PROBLEM REQUIREMENTS: Work out how many lines in the data that follows contain "every". Write nothing but the number.

[Dataset items]
—————

(* ===== verification/Comment.v ===== *)
(** * The comment of a share (driver/controller_nfs.go)

    A share's comment records its volume's name and capacity:
    [fmt.Sprintf("CSI Volume: %s | Capacity: %d", name, capacity)].  The
    capacity is read back with [fmt.Sscanf] and the same format, whose
    behaviour for literal text, runs of spaces, [%s] and [%d] is written out
    here; package fmt takes for spaces what package unicode does. *)

From Stdlib Require Import DecimalString.
From S2P Require Import Prelude GoStrings Names.

(** ** fmt.Sscanf *)

Definition newline : ascii := chr 10.

(** Spaces other than newlines are skipped; [n] more bytes belong to the last. *)
Fixpoint skip_blanks (s : string) (n : nat) : string :=
  match s with
  | EmptyString => EmptyString
  | String c s' =>
      match n with
      | S n => skip_blanks s' n
      | O => if Ascii.eqb c newline then s else match space_width s with O => s | S n => skip_blanks s' n end
      end
  end.

(** A space of the format: at least one blank of the input, or its end. *)
Definition scan_format_space (s : string) : option string :=
  match s with
  | EmptyString => Some EmptyString
  | String c _ => if negb (space_width s =? 0)%nat && negb (Ascii.eqb c newline) then Some (skip_blanks s 0) else None
  end.

(** Literal text of the format. *)
Fixpoint scan_literal (lit s : string) : option string :=
  match lit with
  | EmptyString => Some s
  | String c lit' =>
      match s with
      | String d s' => if Ascii.eqb c d then scan_literal lit' s' else None
      | EmptyString => None
      end
  end.

(** What every verb does first: skip blanks; a newline or the end is an error. *)
Definition scan_verb_start (s : string) : option string :=
  match skip_blanks s 0 with
  | EmptyString => None
  | String c s' => if Ascii.eqb c newline then None else Some (String c s')
  end.

(** The token and the rest, by a predicate on characters. *)
Fixpoint span (f : ascii -> bool) (s : string) : string * string :=
  match s with
  | EmptyString => (EmptyString, EmptyString)
  | String c s' => if f c then let '(t, r) := span f s' in (String c t, r) else (EmptyString, s)
  end.

(** The token up to the next space. *)
Fixpoint span_word (s : string) : string * string :=
  match s with
  | EmptyString => (EmptyString, EmptyString)
  | String c s' => if (space_width s =? 0)%nat then let '(t, r) := span_word s' in (String c t, r) else (EmptyString, s)
  end.

Definition scan_string (s : string) : option (string * string) :=
  s ← scan_verb_start s; Some (span_word s).

Definition is_digit (c : ascii) : bool := in_range 48 57 (nat_of_ascii c).

(** What [%d] does into an [int64] once blanks are gone: an optional sign and at least one digit. *)
Definition scan_number (s : string) : option (Z * string) :=
  let '(sign, body) :=
    match s with
    | String c s' => if str_mem c "+-" then (String c "", s') else ("", s)
    | EmptyString => ("", s)
    end in
  let '(digits, rest) := span is_digit body in
  if String.eqb digits "" then None
  else z ← ParseInt (sign +:+ digits); Some (z, rest).

Definition scan_int (s : string) : option (Z * string) :=
  s ← scan_verb_start s; scan_number s.

(** The scan of ["CSI Volume: %s | Capacity: %d"]; text after the number is ignored. *)
Definition scan_comment (comment : string) : option (string * Z) :=
  s ← scan_literal "CSI" comment;
  s ← scan_format_space s;
  s ← scan_literal "Volume:" s;
  s ← scan_format_space s;
  '(name, s) ← scan_string s;
  s ← scan_format_space s;
  s ← scan_literal "|" s;
  s ← scan_format_space s;
  s ← scan_literal "Capacity:" s;
  s ← scan_format_space s;
  '(capacity, _) ← scan_int s;
  Some (name, capacity).

(** ** The driver's functions *)

Definition parseCapacityFromComment (comment : string) : Z :=
  if String.eqb comment "" then 0
  else match scan_comment comment with
       | Some (_, parsedCapacity) => parsedCapacity
       | None => 0
       end.

Definition volume_comment (volumeName : string) (capacity : Z) : string :=
  "CSI Volume: " +:+ volumeName +:+ " | Capacity: " +:+ FormatInt capacity.

(** ** Round trip *)

(** A name that [%s] reads whole. *)
Definition scannable (name : string) : Prop :=
  name <> "" /\ spaceless name = true.

Lemma obind_Some {A B : Type} (a : A) (f : A -> option B) : (Some a ≫= f) = f a.
Proof. done. Qed.

Lemma span_app f s c t :
  str_forall f s = true -> f c = false -> span f (s +:+ String c t) = (s, String c t).
Proof.
  intros H Hc. induction s as [|d s IH].
  - rewrite str_nil_app. simpl. by rewrite Hc.
  - rewrite str_cons_app. simpl in H |- *. apply andb_true_iff in H as [-> H]. by rewrite IH.
Qed.

Lemma span_all f s : str_forall f s = true -> span f s = (s, "").
Proof.
  intros H. induction s as [|d s IH]; simpl in *; [done|].
  apply andb_true_iff in H as [-> H]. by rewrite IH.
Qed.

Lemma scan_literal_app lit t : scan_literal lit (lit +:+ t) = Some t.
Proof. induction lit; str_norm; [done|]. by rewrite Ascii.eqb_refl. Qed.

Lemma not_space_head c s : space_width (String c s) = 0%nat ->
  skip_blanks (String c s) 0 = String c s /\ scan_verb_start (String c s) = Some (String c s).
Proof.
  intros Hc. assert (Ascii.eqb c newline = false) as Hn by (apply Ascii.eqb_neq; by intros ->).
  assert (skip_blanks (String c s) 0 = String c s) as E by (cbn [skip_blanks]; by rewrite Hn, Hc).
  split; [done|]. unfold scan_verb_start. by rewrite E, Hn.
Qed.

Lemma span_word_app s t : spaceless s = true -> span_word (s +:+ String " " t) = (s, String " " t).
Proof.
  induction s as [|c s IH]; [done|]. intros H. rewrite str_cons_app. cbn [span_word].
  rewrite (spaceless_head c s (String " " t) H eq_refl). cbn [spaceless] in H. apply andb_true_iff in H as [_ H]. by rewrite (IH H).
Qed.

Lemma scan_string_token name s :
  scannable name -> scan_string (name +:+ String " " s) = Some (name, String " " s).
Proof.
  intros [Hne Hf]. unfold scan_string. rewrite <- (span_word_app name s Hf). destruct name as [|c name]; [done|].
  rewrite str_cons_app. by rewrite (proj2 (not_space_head c _ (spaceless_head c name (String " " s) Hf eq_refl))).
Qed.

Lemma uint_digits_all d : str_forall is_digit (NilEmpty.string_of_uint d) = true.
Proof. induction d; simpl; try exact IHd; reflexivity. Qed.

Lemma FormatN_digits n : str_forall is_digit (FormatN n) = true /\ FormatN n <> "".
Proof.
  split.
  - unfold FormatN, NilZero.string_of_uint. destruct (N.to_uint n) as [|d|d|d|d|d|d|d|d|d|d]; try reflexivity;
      apply (uint_digits_all d).
  - destruct (FormatN_head n) as (c & s & -> & _). done.
Qed.

Lemma digits_spaceless s : str_forall is_digit s = true -> spaceless s = true.
Proof.
  intros H. apply ascii_spaceless. induction s as [|c s IH]; [done|]. cbn [str_forall] in *. apply andb_true_iff in H as [Hc Hs].
  rewrite (IH Hs), andb_true_r. clear -Hc. by destruct c as [[] [] [] [] [] [] [] []].
Qed.

Lemma FormatInt_scannable z : scannable (FormatInt z).
Proof.
  unfold FormatInt. destruct (z <? 0).
  - destruct (FormatN_digits (Z.to_N (- z))) as [Hd _]. split; [by rewrite str_cons_app|].
    apply (plain_spaceless "-"); [done|by apply digits_spaceless].
  - destruct (FormatN_digits (Z.to_N z)) as [Hd Hn]. split; [done|by apply digits_spaceless].
Qed.

(** A space of the format before a token. *)
Lemma scan_format_space_token t s :
  scannable t -> ascii_start s = true -> scan_format_space (String " " (t +:+ s)) = Some (t +:+ s).
Proof.
  intros [Hn Ht] Hs. destruct t as [|c t]; [done|]. rewrite str_cons_app.
  change (scan_format_space (String " " (String c (t +:+ s)))) with (Some (skip_blanks (String c (t +:+ s)) 0)).
  by rewrite (proj1 (not_space_head c _ (spaceless_head c t s Ht Hs))).
Qed.

Lemma scan_number_format z : is_int64 z -> scan_number (FormatInt z) = Some (z, "").
Proof.
  intros Hz. pose proof (ParseInt_FormatInt z Hz) as HP. unfold FormatInt in *. unfold scan_number.
  destruct (Z.ltb_spec z 0) as [Hneg|Hpos].
  - destruct (FormatN_digits (Z.to_N (- z))) as [Hd Hne]. rewrite str_cons_app, str_nil_app in *.
    rewrite (proj1 (eq_comm _ _) (eq_refl : true = str_mem "-" "+-")), span_all by done.
    rewrite (proj2 (String.eqb_neq _ _) Hne), str_cons_app, str_nil_app. by rewrite HP.
  - destruct (FormatN_digits (Z.to_N z)) as [Hd Hne].
    destruct (FormatN_head (Z.to_N z)) as (c & s & E & H1 & H2). rewrite E in *.
    assert (str_mem c "+-" = false) as ->.
    { simpl. destruct (Ascii.eqb_spec c "+"%char); [done|]. destruct (Ascii.eqb_spec c "-"%char); done. }
    rewrite span_all by done. rewrite (proj2 (String.eqb_neq _ _) Hne), str_nil_app. by rewrite HP.
Qed.

Lemma scan_int_format z : is_int64 z -> scan_int (FormatInt z) = Some (z, "").
Proof.
  intros Hz. destruct (FormatInt_scannable z) as [Hn Hs]. rewrite <- (scan_number_format z Hz). unfold scan_int.
  destruct (FormatInt z) as [|c s]; [done|]. pose proof (spaceless_head c s "" Hs eq_refl) as Hw. rewrite str_app_nil_r in Hw.
  by rewrite (proj2 (not_space_head c s Hw)).
Qed.

(** The capacity written into a share's comment is read back from it,
    for every name without white space and every capacity of 64 bits.  (The
    names the driver resolves have no white space.) *)
Theorem comment_roundtrip name capacity :
  scannable name -> is_int64 capacity ->
  parseCapacityFromComment (volume_comment name capacity) = capacity.
Proof.
  intros Hn Hc. unfold parseCapacityFromComment, volume_comment.
  change ("CSI Volume: " +:+ name +:+ " | Capacity: " +:+ FormatInt capacity)
    with ("CSI" +:+ String " " ("Volume:" +:+ String " " (name +:+ String " " ("|" +:+ String " "
            ("Capacity:" +:+ String " " (FormatInt capacity)))))).
  change (String.eqb ("CSI" +:+ _) "") with false. cbv iota.
  unfold scan_comment. rewrite scan_literal_app.
  rewrite obind_Some, (scan_format_space_token "Volume:"), obind_Some by done.
  rewrite scan_literal_app, obind_Some, (scan_format_space_token name), obind_Some by done.
  rewrite scan_string_token, obind_Some by done.
  rewrite (scan_format_space_token "|"), obind_Some, scan_literal_app, obind_Some by done.
  rewrite (scan_format_space_token "Capacity:"), obind_Some, scan_literal_app, obind_Some by done.
  rewrite <- (str_app_nil_r (FormatInt capacity)), scan_format_space_token, str_app_nil_r by (done || apply FormatInt_scannable).
  by rewrite obind_Some, scan_int_format.
Qed.

Lemma comment_roundtrip_witness :
  volume_comment "pvc-1" 1073741824 = "CSI Volume: pvc-1 | Capacity: 1073741824" /\
  parseCapacityFromComment (volume_comment "pvc-1" 1073741824) = 1073741824.
Proof.
  split; [reflexivity|]. apply comment_roundtrip; [by split|]. split; vm_compute; discriminate.
Defined.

—————

WORKED SOLUTION: 2